(WHAT YOU NEED TO DO): Nothing below is to be printed except the lines between the line holding "by rewrite elem_of_reverse." and the line holding "- split; [done|]. intros [-> Hc].", inclusive, each exactly as it appears.
-=-=-=-=-
Lemma rsplit_once_Some c x a b :
  rsplit_once c x = Some (a, b) ↔ x = a ++ c :: b ∧ c ∉ b.
Proof.
  unfold rsplit_once. destruct (split_once c (reverse x)) as [[b' a']|] eqn:E; cbn.
  - apply split_once_Some in E as [E Hb]. apply (f_equal reverse) in E.
    rewrite reverse_involutive, reverse_app, reverse_cons, <-app_assoc in E. cbn in E.
    split.
    + intros [= <- <-]. split; [done|]. by rewrite elem_of_reverse.
    + intros [-> Hc]. assert (split_once c (reverse (a ++ c :: b)) = Some (reverse b, reverse a)) as E1.
      { apply split_once_Some. rewrite elem_of_reverse. split; [|done].
        by rewrite reverse_app, reverse_cons, <-app_assoc. }
      assert (split_once c (reverse (a ++ c :: b)) = Some (b', a')) as E2.
      { apply split_once_Some. split; [|done]. rewrite E. rewrite reverse_app, reverse_cons.
        by rewrite !reverse_involutive, <-app_assoc. }
      rewrite E1 in E2. injection E2 as <- <-. by rewrite !reverse_involutive.
  - split; [done|]. intros [-> Hc].
    assert (split_once c (reverse (a ++ c :: b)) = Some (reverse b, reverse a)); [|congruence].
    apply split_once_Some. rewrite elem_of_reverse. split; [|done].
    by rewrite reverse_app, reverse_cons, <-app_assoc.
Qed.
Lemma rsplit_once_None c x : rsplit_once c x = None → c ∉ x.
Proof.
  intros H Hc. apply elem_of_reverse in Hc. apply list_elem_of_split_l in Hc as (a & b & E & Hn).
  assert (split_once c (reverse x) = Some (a, b)) as E'
    by (by apply split_once_Some). unfold rsplit_once in H. by rewrite E' in H.
Qed.

(** The parents of a key are its proper component prefixes. *)
Definition parent_of (p q : str) : Prop :=
  ∃ rest, rest ≠ [] ∧ split_char 47 q = split_char 47 p ++ rest.

Lemma parent_of_free p q : 47%Z ∉ q → ~ parent_of p q.
Proof.
  intros Hq (r & Hr & E). rewrite split_char_free in E by done.
  pose proof (split_char_nonempty 47 p). by destruct (split_char 47 p) as [|? []], r.
Qed.
Lemma parent_of_cons a b p :
  47%Z ∉ b → parent_of p (a ++ 47%Z :: b) ↔ p = a ∨ parent_of p a.
Proof.
  intros Hb. unfold parent_of. rewrite split_char_app, (split_char_free _ b) by done. split.
  - intros (rest & Hne & E). destruct (exists_last Hne) as (r & z & ->).
    rewrite app_assoc in E. apply app_inj_tail in E as [E _].
    destruct r; [left|right]; [rewrite app_nil_r in E; by apply split_char_inj in E|by exists (l :: r)].
  - intros [->|(rest & Hne & ->)]; [by exists [b]|].
    exists (rest ++ [b]). rewrite <-app_assoc. split; [|done]. by destruct rest.
Qed.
-=-=-=-=-
(SOLUTION BELOW):
    + intros [= <- <-]. split; [done|]. by rewrite elem_of_reverse.
    + intros [-> Hc]. assert (split_once c (reverse (a ++ c :: b)) = Some (reverse b, reverse a)) as E1.
      { apply split_once_Some. rewrite elem_of_reverse. split; [|done].
        by rewrite reverse_app, reverse_cons, <-app_assoc. }
      assert (split_once c (reverse (a ++ c :: b)) = Some (b', a')) as E2.
      { apply split_once_Some. split; [|done]. rewrite E. rewrite reverse_app, reverse_cons.
        by rewrite !reverse_involutive, <-app_assoc. }
      rewrite E1 in E2. injection E2 as <- <-. by rewrite !reverse_involutive.
  - split; [done|]. intros [-> Hc].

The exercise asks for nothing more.